Но тут я отвечу вопросом на вопрос: а откуда вообще взято мнение, что такова концепция русского человека у Достоевского? Что там судят о русском человеке отдельные действующие лица его произведений? Так разве можно судить по действующим лицам, по их высказываниям о взглядах автора? Мы бы повторили ошибку многих философов, писавших о мировоззрении Достоевского и отождествлявших высказывания его героев с его собственными взглядами.

Русские люди вроде Мити Карамазова, конечно, были в русской действительности, но идеалом русского человека для Достоевского был Пушкин. Об этом он твердо и ясно заявил в своей знаменитой речи о Пушкине. Для Достоевского русский человек прежде всего «всеевропеец» – человек, для которого родная и близкая вся европейская культура. Следовательно, русский для Достоевского – человек высокого интеллекта, высоких духовных запросов, приемлющий все европейские культуры, всю историю Европы и вовсе внутренне не противоречивый и не такой уж загадочный.

Если для Достоевского идеалом русского был гений, и при этом такой гений, как Пушкин, так ведь это и понятно: самое ценное в народе – в его вершинах.

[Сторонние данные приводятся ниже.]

(* ===== verification/PoolDiff.v ===== *)
(** * Pool diffs and pool views

    [consensus/core/src/notepool/diff.rs], [view.rs] and the persisted pool
    state of [consensus/src/model/stores/notepool.rs].

    A [PoolDiff] is a pool-state mutation with its inverse.  The operations are
    translated as written (loops over the hash maps); their closed forms, the
    algebra of composition and reversal, and the agreement between the composed
    view and the materialised state follow. *)

From S2P Require Import Prelude Transaction NotePool.

(** [HashMap<Hash, PoolEntry>]. *)
Abbreviation PoolCollection := (gmap (list Z) PoolEntry) (only parsing).

Inductive PoolAlgebraError :=
  | DuplicateAdd (sn : Hash)
  | DuplicateRemove (sn : Hash).
#[global] Instance PoolAlgebraError_eq_dec : EqDecision PoolAlgebraError.
Proof. solve_decision. Defined.

Record PoolDiff := mk_diff { add : PoolCollection; remove : PoolCollection }.
#[global] Instance PoolDiff_eq_dec : EqDecision PoolDiff.
Proof. solve_decision. Defined.

(** [PoolDiff::default]. *)
Definition empty_diff : PoolDiff := mk_diff ∅ ∅.
Definition is_empty (dd : PoolDiff) : bool :=
  bool_decide (add dd = ∅) && bool_decide (remove dd = ∅).

(** The trait [ImmutablePoolDiff]. *)
Class ImmutablePoolDiff (D : Type) := {
  added : D → PoolCollection;
  removed : D → PoolCollection }.
#[global] Instance PoolDiff_immutable : ImmutablePoolDiff PoolDiff :=
  {| added := add; removed := remove |}.

(** [ReversedPoolDiff], the borrowed reversed view. *)
Record ReversedPoolDiff := as_reversed { inner : PoolDiff }.
#[global] Instance ReversedPoolDiff_immutable : ImmutablePoolDiff ReversedPoolDiff :=
  {| added := λ r, remove (inner r); removed := λ r, add (inner r) |}.

Definition to_reversed (dd : PoolDiff) : PoolDiff := mk_diff (remove dd) (add dd).

(** A diff as the v1.1 stores wrote it: no locks. *)
Record LegacyPoolDiff := {
  legacy_add : gmap Hash NewNote;
  legacy_remove : gmap Hash NewNote }.
(** [From<LegacyPoolDiff> for PoolDiff]. *)
Definition from_legacy (l : LegacyPoolDiff) : PoolDiff :=
  mk_diff (unlocked <$> legacy_add l) (unlocked <$> legacy_remove l).

(** Body of [for (sn, note) in other.removed()]. *)
Definition absorb_removed (self : PoolDiff) (kv : Hash * PoolEntry) : PoolDiff :=
  match add self !! kv.1 with
  | Some _ => mk_diff (delete kv.1 (add self)) (remove self)
  | None => mk_diff (add self) (<[kv.1 := kv.2]> (remove self))
  end.

(** Body of [for (sn, note) in other.added()]. *)
Definition absorb_added (self : PoolDiff) (kv : Hash * PoolEntry) : PoolDiff :=
  match remove self !! kv.1 with
  | Some _ => mk_diff (add self) (delete kv.1 (remove self))
  | None => mk_diff (<[kv.1 := kv.2]> (add self)) (remove self)
  end.

(** [other.removed().keys().find(..)]: a serial removed again while not live
    in [self]. *)
Definition double_remove (self : PoolDiff) (r : PoolCollection) : option Hash :=
  find (λ sn, bool_decide (sn ∈ dom (remove self)) && negb (bool_decide (sn ∈ dom (add self))))
    (map_to_list r).*1.

(** [other.added().keys().find(..)]: a serial added again without [other]
    removing it. *)
Definition double_add (self : PoolDiff) (a r : PoolCollection) : option Hash :=
  find (λ sn, bool_decide (sn ∈ dom (add self)) && negb (bool_decide (sn ∈ dom r)))
    (map_to_list a).*1.

(** [PoolDiff::with_diff_in_place].  The two checks come first, then the two
    loops; the [debug_assert]s compile to nothing in a release build. *)
Definition with_diff_in_place {D} `{ImmutablePoolDiff D} (self : PoolDiff) (other : D)
    : outcome PoolAlgebraError PoolDiff :=
  match double_remove self (removed other) with
  | Some sn => Err (DuplicateRemove sn)
  | None =>
      match double_add self (added other) (removed other) with
      | Some sn => Err (DuplicateAdd sn)
      | None =>
          Ok (foldl absorb_added
                (foldl absorb_removed self (map_to_list (removed other)))
                (map_to_list (added other)))
      end
  end.

(** [PoolDiff::add_note]. *)
Definition add_note (self : PoolDiff) (sn : Hash) (e : PoolEntry)
    : outcome PoolAlgebraError PoolDiff :=
  match remove self !! sn with
  | Some _ => Ok (mk_diff (add self) (delete sn (remove self)))
  | None =>
      match add self !! sn with
      | None => Ok (mk_diff (<[sn := e]> (add self)) (remove self))
      | Some _ => Err (DuplicateAdd sn)
      end
  end.

(** [PoolDiff::remove_note]. *)
Definition remove_note (self : PoolDiff) (sn : Hash) (e : PoolEntry)
    : outcome PoolAlgebraError PoolDiff :=
  match add self !! sn with
  | Some _ => Ok (mk_diff (delete sn (add self)) (remove self))
  | None =>
      match remove self !! sn with
      | None => Ok (mk_diff (add self) (<[sn := e]> (remove self)))
      | Some _ => Err (DuplicateRemove sn)
      end
  end.

(** ** Views *)

(** The trait [PoolStateView]. *)
Class PoolStateView (V : Type) := get_note : V → Hash → option PoolEntry.

(** A bare collection is a view. *)
#[global] Instance PoolCollection_view : PoolStateView PoolCollection := λ m sn, m !! sn.

Record ComposedPoolView (V D : Type) := compose { base : V; diff : D }.
Arguments compose {V D} _ _.
Arguments base {V D} _.
Arguments diff {V D} _.

(** [ComposedPoolView::get_note]. *)
Definition composed_get_note {V D} `{PoolStateView V, ImmutablePoolDiff D}
    (v : ComposedPoolView V D) (sn : Hash) : option PoolEntry :=
  match added (diff v) !! sn with
  | Some e => Some e
  | None => if bool_decide (sn ∈ dom (removed (diff v))) then None else get_note (base v) sn
  end.
#[global] Instance ComposedPoolView_view {V D} `{PoolStateView V, ImmutablePoolDiff D} :
  PoolStateView (ComposedPoolView V D) := composed_get_note.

Сказать можно еще многое, многое еще надо обдумать, раскрыть. Идеал ведь вряд ли был один, одинаковый у всех. Для одних, кто меньше задумывался над судьбами и особенностями великого народа, типичный образец всего русского – это ухарь купец Никитина, для других – Стенька Разин (не реальный Степан Разин, а Стенька Разин из известной песни Д. Н. Садовникова «Из-за острова на стрежень»), для третьих – это радищевский молодец из главы «София» его «Путешествия из Петербурга в Москву» и т. д. А я говорю – не надо забывать о русской природе и о человеке в природе: это крестьяне Венецианова, русские пейзажи Мартынова, и Васильева, и Левитана, и Нестерова, бабушка из «Обрыва», гневный и все ж таки добрый Аввакум, милый, умный и удачливый Иванушка-дурачок, а где-то на втором плане картин Нестерова его мерцающие вдали тонкие белые стволы берез… Все вместе, всё вместе: природа и народ.

Мне кажется, следует различать национальный идеал и национальный характер. Идеал не всегда совпадает с действительностью, даже всегда не совпадает. Но национальный идеал тем не менее очень важен. Народ, создающий высокий национальный идеал, создает и гениев, приближающихся к этому идеалу. А мерить культуру, ее высоту мы должны по ее высочайшим достижениям, ибо только вершины гор возвышаются над веками, создают горный хребет культуры.

Русские национальные черты в русских людях стремились найти и воплотить в своих творениях и Аввакум, и Петр I, и Радищев, и Пушкин, и Достоевский, и Некрасов, и Стасов, и Герцен, и Горький, и многие, многие другие. Находили – и все, кстати, по-разному. Это не умаляет значения их поисков. Потому не умаляет, что все эти писатели, художники, публицисты вели за собой людей, направляли их поступки. Вели иногда в различных направлениях, но уводили всегда от одного общего: от душевной узости и отсутствия широты, от мещанства, от «бескомпромиссной» погруженности в повседневные заботы, от скупости душевной и жадности материальной, от мелкой злости и личной мстительности, от национальной и националистической узости во всех ее проявлениях (но о последней потом).

Если национальный идеал был у нас всегда разнообразен и широк, то национальный антиидеал – то, от чего отталкивались писатели, художники, – всегда в той или иной мере устойчив.

И все-таки я буду говорить о национальном идеале, хоть он и менее определенен, чем антиидеал. Это для меня важнее, важнее еще и потому, что вдруг я найду единомышленников, а это так важно! Пусть со мной согласятся хоть двое-трое.